Low Sheffer, Introduction to Malbolge
Malbolg is so extremely difficult to understand that it was not earlier than two years after its creation when the first Malbolg program appeared. And that one wasn’t even created by a human being: its “author” was a beam search algorithm, implemented in Lisp. For many years, the most complex known programs in Malbolge was 'hello, world', available in several versions. The author of Malbolge himself has never written a single Malbolge program.
The day that someone writes, in Malbolge, a program that simply copies its input to it's output, is the day my hair spontaneously turns green. It's the day that elephants are purple and camels fly, and a cow can fit through a needle's eye.
Ryan Kusnery's Wierd Languages Page
In 2004, Low Sheffers wrote a program that copied input to output, based on his approach of treating the language as a cryptanalysis problem. His program though did not terminate properly on end of input. The task was completed for real only in 2005 by a group of Japanese programmers that created the first correct "99 bottles of beer" program.
Now, 17 years after its creation, Malbolge remains the most difficult language to code.
While the majority of programming languages ignores whitespace characters, Whitespace does the exact opposite. In Whitespace, only spaces, tab stops, and linefeeds are syntactically significant; everything non-whitespace is simply ignored by the interpreter.

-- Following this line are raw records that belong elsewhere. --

(** The arguments of [record], the fresh id and clock reading of the entry, and
    whether the write to the file succeeds. *)
Record record_call := mkCall {
  c_entry_id : string; c_timestamp : Q;
  c_node_id : string; c_task_id : string; c_subtask_id : string; c_kind : string;
  c_provider : string; c_model : string; c_input_tokens : Z; c_output_tokens : Z;
  c_cost_usd : Q; c_peer : string; c_artifact_ref : string; c_meta : list (string * json);
  c_write_ok : bool;
}.

Record ContributionLedger := mkLedger {
  path : bool;                (* a file is configured *)
  max_entries : Z;
  _entries : list LedgerEntry;
  file : option (list string); (* the file's lines; [None] when it does not exist *)
}.

Definition ledger_init (path : bool) (max_entries : Z) (file : option (list string)) : ContributionLedger :=
  mkLedger path (Z.max 1 max_entries) [] file.

(** What a line of the file gives: blank after [strip], not JSON, JSON with keys
    [LedgerEntry] does not have, or an entry. *)
Inductive parsed := Blank | Corrupt | BadKeys | Entry (e : LedgerEntry).

Section ledger.
Context (dumps : LedgerEntry → string) (parse_line : string → parsed).

(** The entry [record] builds: negative token counts and costs become 0. *)
Definition make_entry (c : record_call) : LedgerEntry :=
  mkEntry (c_entry_id c) (c_timestamp c) (c_node_id c) (c_task_id c) (c_subtask_id c) (c_kind c)
    (c_provider c) (c_model c) (Z.max (c_input_tokens c) 0) (Z.max (c_output_tokens c) 0)
    (Z.max (c_input_tokens c) 0 + Z.max (c_output_tokens c) 0) (Qmaxb (c_cost_usd c) 0)
    (c_peer c) (c_artifact_ref c) (c_meta c).

Definition _append_to_file (l : ContributionLedger) (e : LedgerEntry) (write_ok : bool) : ContributionLedger :=
  if path l && write_ok
  then mkLedger (path l) (max_entries l) (_entries l) (Some (default [] (file l) ++ [dumps e]))
  else l.

Definition record (l : ContributionLedger) (c : record_call) : ContributionLedger * LedgerEntry :=
  let entry := make_entry c in
  let es := _entries l ++ [entry] in
  let es := if max_entries l <? Z.of_nat (length es) then py_last (Z.to_nat (max_entries l)) es else es in
  (_append_to_file (mkLedger (path l) (max_entries l) es (file l)) entry (c_write_ok c), entry).

(** The accumulator of one node in [per_node]. *)
Record node_agg := mkAgg {
  a_entries : Z; a_input : Z; a_output : Z; a_total : Z; a_cost : Q; a_delegated : Z;
}.

Definition agg0 : node_agg := mkAgg 0 0 0 0 0 0.

Definition agg_add (a : node_agg) (e : LedgerEntry) : node_agg :=
  mkAgg (a_entries a + 1) (a_input a + input_tokens e) (a_output a + output_tokens e)
    (a_total a + total_tokens e) (a_cost a + cost_usd e)
    (if String.eqb (peer e) "" then a_delegated a else a_delegated a + 1).
(* ===== verification/CostTracker.v ===== *)
(** * Cost attribution ([noema/billing/cost_tracker.py])

    Costs are exact rationals.  Redis and the database are parameters acting on a
    world [W]; the formatted day and month and the time stamp of a call come from
    the environment. *)
From Stdlib Require Import ZArith QArith Qround Lqa Lia Bool Ascii String.
From stdpp Require Import base option numbers sets strings pretty list.
From S2P Require Import Prelude.
Local Open Scope Z_scope.

Record price := mkPrice { p_input : Q; p_output : Q }.

Definition PRICING : list (string * price) :=
  [("gpt-4o-mini", mkPrice (15 # 100) (60 # 100)); ("gpt-4o", mkPrice (5 # 2) 10);
   ("claude-sonnet-4-5-20250929", mkPrice 3 15); ("claude-sonnet-4-20250514", mkPrice 3 15);
   ("o3", mkPrice 10 40); ("fallback", mkPrice 0 0)]%string.

Definition DEFAULT_PRICING : price := mkPrice (5 # 2) 10.

Definition calculate_cost (model : string) (input_tokens output_tokens : Z) : Q :=
  let pricing := default DEFAULT_PRICING (dget model PRICING) in
  ((inject_Z input_tokens * p_input pricing + inject_Z output_tokens * p_output pricing) / 1000000)%Q.

Record CostRecord := mkCostRecord {
  tenant_id : string; task_id : string; provider : string; model : string;
  input_tokens : Z; output_tokens : Z; cost_usd : Q; timestamp : Q; step_name : string;
}.

Record FileCost := mkFileCost {
  file_path : string; lines_added : Z; tokens_input : Z; tokens_output : Z;
  f_cost_usd : Q; f_model : string; f_task_id : string; repo : string; pr_number : string;
}.

Definition sumZ (l : list Z) : Z := foldr Z.add 0 l.
Definition sumQ (l : list Q) : Q := foldr Qplus 0%Q l.

Definition calculate_line_costs (total_cost : Q) (lines_by_file : list (string * Z)) : list (string * Q) :=
  let total_lines := sumZ (map (λ p, Z.max p.2 0) lines_by_file) in
  if (total_lines <=? 0) || Qle_bool total_cost 0 then map (λ p, (p.1, 0%Q)) lines_by_file
  else map (λ p, (p.1, py_round6 (total_cost * inject_Z (Z.max p.2 0) / inject_Z total_lines)))
         lines_by_file.

Record CostTracker := mkTracker {
  _records : list CostRecord;
  _daily : list (string * Q);
  _monthly : list (string * Q);
  _file_costs : list FileCost;
  _redis : bool;
  _db : bool;
}.

Definition tracker_init (redis db : bool) : CostTracker := mkTracker [] [] [] [] redis db.

Definition _day_key (tenant day : string) : string := ("cost:d:" +:+ tenant +:+ ":" +:+ day)%string.
Definition _month_key (tenant month : string) : string := ("cost:m:" +:+ tenant +:+ ":" +:+ month)%string.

A curious consequence is that the Whitespace program can be easily embedded into another program, written in another language, making the code a polyglot. That won’t work for languages where spaces are important for syntax validity, such as Python, but in most cases, whitespace characters could make up a totally valid Whitespace code.

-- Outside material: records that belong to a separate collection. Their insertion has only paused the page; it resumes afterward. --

Definition terminals (s : st) : Z := Z.of_nat (length (List.filter terminal (events s))).

Local Open Scope Z_scope.
(** From [s] to [s'] the counters grew by [a] successes, [b] failures and [c]
    terminal events, and by at most [n] calls of the model, each but [d] of them a
    refinement. *)
Definition grew (s s' : st) (a b c d n : Z) : Prop :=
  tasks_successful (_metrics s') = tasks_successful (_metrics s) + a ∧
  tasks_failed (_metrics s') = tasks_failed (_metrics s) + b ∧
  tasks_processed (_metrics s') = tasks_processed (_metrics s) + a + b ∧
  terminals s' = terminals s + c ∧
  total_llm_calls (_metrics s') - total_refinements (_metrics s') =
    total_llm_calls (_metrics s) - total_refinements (_metrics s) + d ∧
  0 <= total_llm_calls (_metrics s') - total_llm_calls (_metrics s) <= n.

Lemma grew_trans s1 s2 s3 a b c d n a' b' c' d' n' :
  grew s1 s2 a b c d n → grew s2 s3 a' b' c' d' n' → grew s1 s3 (a + a') (b + b') (c + c') (d + d') (n + n').
Proof. unfold grew. lia. Qed.

Lemma grew_mono s1 s2 a b c d n n' : grew s1 s2 a b c d n → n <= n' → grew s1 s2 a b c d n'.
Proof. unfold grew. lia. Qed.

Ltac grow :=
  unfold grew, terminals, count, modify; cbn [fst _metrics events tasks_processed tasks_successful tasks_failed total_refinements
    total_llm_calls add_success add_failure add_llm_call add_refinement traces];
  rewrite ?List.filter_app, ?length_app, ?Nat2Z.inj_add; cbn [List.filter terminal length]; lia.

Lemma yield_grew e s : grew s (yield e s).1 0 0 (if terminal e then 1 else 0) 0 0.
Proof. cbn. destruct (terminal e) eqn:Et; unfold grew, terminals; cbn [events _metrics]; rewrite List.filter_app;
  cbn [List.filter]; rewrite Et, length_app; cbn [length]; lia. Qed.

Lemma commit_grew task o n e s : grew s (_commit_trace cfg w task o n e s).1 0 0 0 0 0.
Proof. unfold _commit_trace. destruct (negb _); [grow|]. cbv zeta. destruct (write_trace _ _); grow. Qed.

Lemma outcome_grew hyp ok vs s : ∃ s', record_outcome cfg hyp ok vs s = (s', Ok ()) ∧ grew s s' 0 0 0 0 0.
Proof. unfold record_outcome. destruct (enable_evolution cfg); eexists; (split; [done|]); grow. Qed.

(** Both ways a computation can end. *)
Definition ends {A} (m : M A) (s : st) (Q : A → st → Prop) (E : st → Prop) : Prop :=
  match m s with (s', Ok a) => Q a s' | (s', Err _) => E s' end.

Lemma ends_bind {A B} (m : M A) (f : A → M B) s Q E :
  ends m s (λ a s', ends (f a) s' Q E) E → ends (m ≫= f) s Q E.
Proof. unfold ends, mbind, M_bind. by destruct (m s) as [s' [a|e]]. Qed.

Lemma ends_yield {B} e (f : () → M B) s a b c d n Q E s0 :
  grew s0 s a b c d n →
  (∀ s', grew s0 s' a b (c + if terminal e then 1 else 0) d n → ends (f ()) s' Q E) →
  ends (yield e ≫= f) s Q E.
Proof.
  intros Hg Hf. apply ends_bind. change (ends (f ()) (yield e s).1 Q E). apply Hf.
  pose proof (grew_trans _ _ _ _ _ _ _ _ _ _ _ _ _ Hg (yield_grew e s)) as Ht. by rewrite !Z.add_0_r in Ht.
Qed.

Lemma ends_commit task o n e s a b c d m s0 (Q : () → st → Prop) (E : st → Prop) :
  grew s0 s a b c d m → (∀ s', grew s0 s' a b c d m → Q () s' ∧ E s') →
  ends (_commit_trace cfg w task o n e) s Q E.
Proof.
  intros Hg Hf. pose proof (grew_trans _ _ _ _ _ _ _ _ _ _ _ _ _ Hg (commit_grew task o n e s)) as Ht.
  rewrite !Z.add_0_r in Ht. unfold ends. destruct (_commit_trace cfg w task o n e s) as [s' [[]|]]; by apply Hf.
Qed.

(** A run of the success branch. *)
Lemma succeed_grew task hyp k s0 s d n : grew s0 s 0 0 0 d n →
  ends (succeed task hyp k) s (λ _ s', grew s0 s' 1 0 1 d n)
    (λ s', grew s0 s' 1 0 0 d n ∨ grew s0 s' 1 0 1 d n).
Proof.
  intros Hg. unfold NeuroSymbolic.succeed. apply ends_bind.
  assert (grew s0 (count add_success s).1 1 0 0 d n) as H1 by (revert Hg; grow).
  change (ends (record_outcome cfg hyp true [] ≫= λ _, (((if enable_causal cfg
            then yield CausalStarted;;
                 a ← external (_run_causal_analysis repr int_str w task);
                 yield (CausalCompleted (length a));;
                 mret a
            else mret []) : M (list json)) ≫= λ causal,
    yield (ThinkCompleted hyp k (static_of hyp) causal);; _commit_trace cfg w task Completed k None))
    (count add_success s).1 (λ _ s', grew s0 s' 1 0 1 d n) (λ s', grew s0 s' 1 0 0 d n ∨ grew s0 s' 1 0 1 d n)).
  revert H1. generalize (count add_success s).1. clear s Hg. intros s Hg. apply ends_bind.
  destruct (outcome_grew hyp true [] s) as (s2 & E2 & H2). unfold ends at 1. rewrite E2.
  pose proof (grew_trans _ _ _ _ _ _ _ _ _ _ _ _ _ Hg H2) as H3. rewrite !Z.add_0_r in H3. clear s Hg E2 H2.
  apply ends_bind.
  assert (∀ s a, grew s0 s 1 0 0 d n →
    ends (yield (ThinkCompleted hyp k (static_of hyp) a);; _commit_trace cfg w task Completed k None) s
      (λ _ s', grew s0 s' 1 0 1 d n) (λ s', grew s0 s' 1 0 0 d n ∨ grew s0 s' 1 0 1 d n)) as Hlast.
  { intros s a Hs. eapply ends_yield; [exact Hs|]. intros s' Hs'. eapply ends_commit; [exact Hs'|]. auto. }
  destruct (enable_causal cfg); [|apply Hlast; done].
  eapply ends_yield; [exact H3|]. intros s4 H4. apply ends_bind. unfold external, lift, ends at 1.
  destruct (_run_causal_analysis repr int_str w task); [|by left].
  eapply ends_yield; [exact H4|]. intros s5 H5. apply Hlast, H5.
Qed.

(** The states an interrupted run can be in. *)
Definition interrupted (s0 : st) (d n : Z) (s : st) : Prop :=
  ∃ a b c, grew s0 s a b c d n ∧ 0 <= a + b <= 1 ∧ 0 <= a ∧ 0 <= b ∧ 0 <= c <= a + b.

Lemma ends_mono {A} (m : M A) s (Q Q' : A → st → Prop) (E E' : st → Prop) :
  ends m s Q E → (∀ a s', Q a s' → Q' a s') → (∀ s', E s' → E' s') → ends m s Q' E'.
Proof. unfold ends. destruct (m s) as [s' [a|e]]; auto. Qed.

Esoteric programming languages intentionally refuse following the common ways of simplifying the complexity and clarifying the obscurity. Instead, they are offering a challenge of breaking new ground within deliberately obscure rules. Considering time and efforts it takes to code in esolangs, they may be regarded, in a sense, a bastion, guarding “the sacred territory” of programming from the uninitiated. Being mostly of no practical use, they offer a new level of engagement with the machine - the delight that not everyone is able to appreciate.